• [Recorded information]
-*-

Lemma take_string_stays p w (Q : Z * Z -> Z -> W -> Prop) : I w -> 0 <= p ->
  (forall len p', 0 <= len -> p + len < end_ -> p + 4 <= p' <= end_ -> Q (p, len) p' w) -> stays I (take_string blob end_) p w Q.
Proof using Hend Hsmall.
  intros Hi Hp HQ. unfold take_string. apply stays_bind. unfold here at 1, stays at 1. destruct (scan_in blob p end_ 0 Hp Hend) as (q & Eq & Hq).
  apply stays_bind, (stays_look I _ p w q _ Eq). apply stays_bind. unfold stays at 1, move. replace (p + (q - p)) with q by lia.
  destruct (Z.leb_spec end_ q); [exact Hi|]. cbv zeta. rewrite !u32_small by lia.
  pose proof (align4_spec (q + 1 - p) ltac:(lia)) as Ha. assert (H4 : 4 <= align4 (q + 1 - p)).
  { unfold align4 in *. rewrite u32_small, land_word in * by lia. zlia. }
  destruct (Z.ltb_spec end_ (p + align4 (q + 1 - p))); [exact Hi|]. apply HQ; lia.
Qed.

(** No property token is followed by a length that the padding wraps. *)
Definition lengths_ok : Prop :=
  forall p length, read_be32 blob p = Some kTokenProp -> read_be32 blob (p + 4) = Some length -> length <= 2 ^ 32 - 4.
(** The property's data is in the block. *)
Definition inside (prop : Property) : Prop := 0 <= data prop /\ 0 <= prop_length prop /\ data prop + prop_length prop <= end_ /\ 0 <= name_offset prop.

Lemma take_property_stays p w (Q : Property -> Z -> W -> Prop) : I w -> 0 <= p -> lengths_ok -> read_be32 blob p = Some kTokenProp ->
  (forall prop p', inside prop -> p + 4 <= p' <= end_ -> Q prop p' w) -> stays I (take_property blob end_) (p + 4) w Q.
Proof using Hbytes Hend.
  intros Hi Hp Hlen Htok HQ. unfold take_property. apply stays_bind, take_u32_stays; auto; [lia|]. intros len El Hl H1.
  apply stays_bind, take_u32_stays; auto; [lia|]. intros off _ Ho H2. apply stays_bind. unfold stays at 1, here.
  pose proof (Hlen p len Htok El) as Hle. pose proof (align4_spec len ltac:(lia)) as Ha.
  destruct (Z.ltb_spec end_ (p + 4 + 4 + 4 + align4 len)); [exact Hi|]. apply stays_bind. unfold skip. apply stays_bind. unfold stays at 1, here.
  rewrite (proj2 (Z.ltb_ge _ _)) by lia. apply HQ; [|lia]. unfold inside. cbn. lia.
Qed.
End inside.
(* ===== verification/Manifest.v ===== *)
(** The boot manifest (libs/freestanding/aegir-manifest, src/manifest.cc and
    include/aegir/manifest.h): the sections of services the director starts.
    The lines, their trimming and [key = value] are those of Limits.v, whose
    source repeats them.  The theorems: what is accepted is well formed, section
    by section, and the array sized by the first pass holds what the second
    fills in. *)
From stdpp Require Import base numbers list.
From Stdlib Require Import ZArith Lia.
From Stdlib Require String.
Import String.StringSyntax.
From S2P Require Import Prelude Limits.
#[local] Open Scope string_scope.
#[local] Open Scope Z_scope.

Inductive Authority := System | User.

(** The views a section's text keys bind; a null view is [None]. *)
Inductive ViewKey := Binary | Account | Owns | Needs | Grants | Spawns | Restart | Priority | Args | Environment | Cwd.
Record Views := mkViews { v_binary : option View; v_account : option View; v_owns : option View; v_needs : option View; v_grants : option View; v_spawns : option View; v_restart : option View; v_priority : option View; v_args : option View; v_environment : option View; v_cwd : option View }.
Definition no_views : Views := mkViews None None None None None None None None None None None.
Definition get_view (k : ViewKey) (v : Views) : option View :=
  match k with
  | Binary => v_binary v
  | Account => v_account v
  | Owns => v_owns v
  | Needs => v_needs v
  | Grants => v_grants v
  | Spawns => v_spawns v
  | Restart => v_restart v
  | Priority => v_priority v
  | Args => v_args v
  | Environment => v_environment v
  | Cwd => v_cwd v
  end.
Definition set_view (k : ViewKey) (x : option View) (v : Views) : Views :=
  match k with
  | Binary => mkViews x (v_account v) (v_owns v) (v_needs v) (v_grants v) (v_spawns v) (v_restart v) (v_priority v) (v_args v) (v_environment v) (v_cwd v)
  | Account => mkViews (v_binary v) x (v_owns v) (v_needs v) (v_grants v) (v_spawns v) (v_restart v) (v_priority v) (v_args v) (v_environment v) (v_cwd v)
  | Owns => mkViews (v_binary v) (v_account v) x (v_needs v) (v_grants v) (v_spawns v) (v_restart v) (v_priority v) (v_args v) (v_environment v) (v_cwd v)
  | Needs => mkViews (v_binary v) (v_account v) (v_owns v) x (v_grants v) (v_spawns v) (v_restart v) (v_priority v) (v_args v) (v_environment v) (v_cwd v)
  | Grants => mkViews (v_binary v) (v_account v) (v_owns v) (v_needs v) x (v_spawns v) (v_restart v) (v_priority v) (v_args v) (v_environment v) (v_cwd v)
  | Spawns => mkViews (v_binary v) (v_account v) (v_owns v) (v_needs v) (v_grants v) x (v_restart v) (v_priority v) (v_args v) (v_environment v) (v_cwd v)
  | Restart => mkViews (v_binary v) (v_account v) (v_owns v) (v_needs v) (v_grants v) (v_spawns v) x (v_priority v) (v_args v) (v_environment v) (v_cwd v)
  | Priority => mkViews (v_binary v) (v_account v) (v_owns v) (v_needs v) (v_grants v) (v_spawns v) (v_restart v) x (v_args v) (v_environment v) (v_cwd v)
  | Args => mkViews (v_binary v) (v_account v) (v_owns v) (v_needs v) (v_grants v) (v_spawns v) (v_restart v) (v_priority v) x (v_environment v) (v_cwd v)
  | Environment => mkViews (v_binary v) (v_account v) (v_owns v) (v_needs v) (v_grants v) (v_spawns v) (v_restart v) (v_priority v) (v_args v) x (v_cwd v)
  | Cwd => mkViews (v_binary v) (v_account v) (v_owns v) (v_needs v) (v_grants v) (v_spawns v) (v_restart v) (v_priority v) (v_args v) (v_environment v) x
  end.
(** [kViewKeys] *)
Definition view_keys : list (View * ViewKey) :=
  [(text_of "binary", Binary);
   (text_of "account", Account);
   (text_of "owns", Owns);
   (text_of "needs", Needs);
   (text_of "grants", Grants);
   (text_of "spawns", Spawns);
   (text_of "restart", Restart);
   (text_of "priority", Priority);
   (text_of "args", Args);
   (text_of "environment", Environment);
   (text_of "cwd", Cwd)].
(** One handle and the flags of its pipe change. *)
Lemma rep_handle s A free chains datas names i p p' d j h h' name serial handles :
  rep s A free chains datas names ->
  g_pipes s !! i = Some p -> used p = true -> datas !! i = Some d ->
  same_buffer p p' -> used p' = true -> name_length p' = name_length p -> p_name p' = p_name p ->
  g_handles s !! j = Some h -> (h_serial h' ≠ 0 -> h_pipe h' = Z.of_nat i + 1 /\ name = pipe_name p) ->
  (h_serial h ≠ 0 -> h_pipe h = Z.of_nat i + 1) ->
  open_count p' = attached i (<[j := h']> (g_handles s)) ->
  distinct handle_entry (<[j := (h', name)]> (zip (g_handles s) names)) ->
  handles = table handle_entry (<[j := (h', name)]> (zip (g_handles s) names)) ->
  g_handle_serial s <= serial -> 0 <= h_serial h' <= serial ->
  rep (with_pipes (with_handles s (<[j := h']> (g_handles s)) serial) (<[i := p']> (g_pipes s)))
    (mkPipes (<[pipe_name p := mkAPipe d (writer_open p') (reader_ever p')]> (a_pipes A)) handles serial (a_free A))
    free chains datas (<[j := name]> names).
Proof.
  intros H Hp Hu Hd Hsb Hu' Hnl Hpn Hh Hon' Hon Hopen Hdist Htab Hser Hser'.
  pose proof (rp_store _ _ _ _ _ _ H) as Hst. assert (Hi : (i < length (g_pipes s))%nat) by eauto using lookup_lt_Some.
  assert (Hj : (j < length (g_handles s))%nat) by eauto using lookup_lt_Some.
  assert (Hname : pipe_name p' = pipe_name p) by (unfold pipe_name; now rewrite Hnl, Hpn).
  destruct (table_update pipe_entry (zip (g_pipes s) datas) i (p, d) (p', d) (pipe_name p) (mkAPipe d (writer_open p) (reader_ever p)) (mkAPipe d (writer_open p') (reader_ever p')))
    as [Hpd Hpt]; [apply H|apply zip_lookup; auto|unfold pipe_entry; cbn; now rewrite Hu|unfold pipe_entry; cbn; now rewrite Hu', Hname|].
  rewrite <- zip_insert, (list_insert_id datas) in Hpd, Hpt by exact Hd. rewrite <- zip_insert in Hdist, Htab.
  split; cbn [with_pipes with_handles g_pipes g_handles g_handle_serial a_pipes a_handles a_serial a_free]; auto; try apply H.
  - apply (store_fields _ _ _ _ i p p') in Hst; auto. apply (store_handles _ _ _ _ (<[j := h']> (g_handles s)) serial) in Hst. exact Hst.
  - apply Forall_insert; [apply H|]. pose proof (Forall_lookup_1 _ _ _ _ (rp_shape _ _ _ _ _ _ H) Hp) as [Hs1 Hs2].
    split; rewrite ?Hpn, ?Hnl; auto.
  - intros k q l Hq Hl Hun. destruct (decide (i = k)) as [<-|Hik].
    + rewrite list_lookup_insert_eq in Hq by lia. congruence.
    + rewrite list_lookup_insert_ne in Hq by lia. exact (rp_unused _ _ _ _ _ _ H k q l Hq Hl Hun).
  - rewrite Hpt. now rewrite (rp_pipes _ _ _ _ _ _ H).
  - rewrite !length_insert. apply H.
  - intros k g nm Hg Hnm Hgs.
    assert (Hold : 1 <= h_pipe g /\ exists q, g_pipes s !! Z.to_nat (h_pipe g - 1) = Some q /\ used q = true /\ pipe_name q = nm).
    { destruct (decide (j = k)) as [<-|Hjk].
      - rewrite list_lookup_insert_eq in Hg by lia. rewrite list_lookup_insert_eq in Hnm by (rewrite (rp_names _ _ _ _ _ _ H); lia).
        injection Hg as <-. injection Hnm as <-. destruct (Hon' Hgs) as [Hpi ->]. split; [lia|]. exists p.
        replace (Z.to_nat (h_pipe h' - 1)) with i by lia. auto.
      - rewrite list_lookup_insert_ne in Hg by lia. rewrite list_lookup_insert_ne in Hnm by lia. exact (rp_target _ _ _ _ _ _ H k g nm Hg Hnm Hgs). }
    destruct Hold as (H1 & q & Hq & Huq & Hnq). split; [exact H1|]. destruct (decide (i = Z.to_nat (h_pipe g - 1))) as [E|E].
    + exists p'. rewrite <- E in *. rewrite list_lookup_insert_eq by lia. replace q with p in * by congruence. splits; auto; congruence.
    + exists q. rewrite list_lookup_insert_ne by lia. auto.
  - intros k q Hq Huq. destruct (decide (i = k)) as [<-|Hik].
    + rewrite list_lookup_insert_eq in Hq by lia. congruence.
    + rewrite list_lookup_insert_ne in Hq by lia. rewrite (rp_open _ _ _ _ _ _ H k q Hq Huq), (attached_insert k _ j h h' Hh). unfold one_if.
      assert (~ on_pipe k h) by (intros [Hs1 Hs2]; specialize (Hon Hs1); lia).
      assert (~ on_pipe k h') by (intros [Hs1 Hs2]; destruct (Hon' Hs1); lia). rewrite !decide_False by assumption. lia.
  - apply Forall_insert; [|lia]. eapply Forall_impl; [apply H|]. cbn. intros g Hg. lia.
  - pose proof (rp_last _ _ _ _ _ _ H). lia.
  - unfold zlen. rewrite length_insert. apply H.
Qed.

-*-

• [Task to complete]
Scan the listing and report each line where the word "mkAPipe" shows up.

• [Answer to this problem]
    (mkPipes (<[pipe_name p := mkAPipe d (writer_open p') (reader_ever p')]> (a_pipes A)) handles serial (a_free A))
  destruct (table_update pipe_entry (zip (g_pipes s) datas) i (p, d) (p', d) (pipe_name p) (mkAPipe d (writer_open p) (reader_ever p)) (mkAPipe d (writer_open p') (reader_ever p')))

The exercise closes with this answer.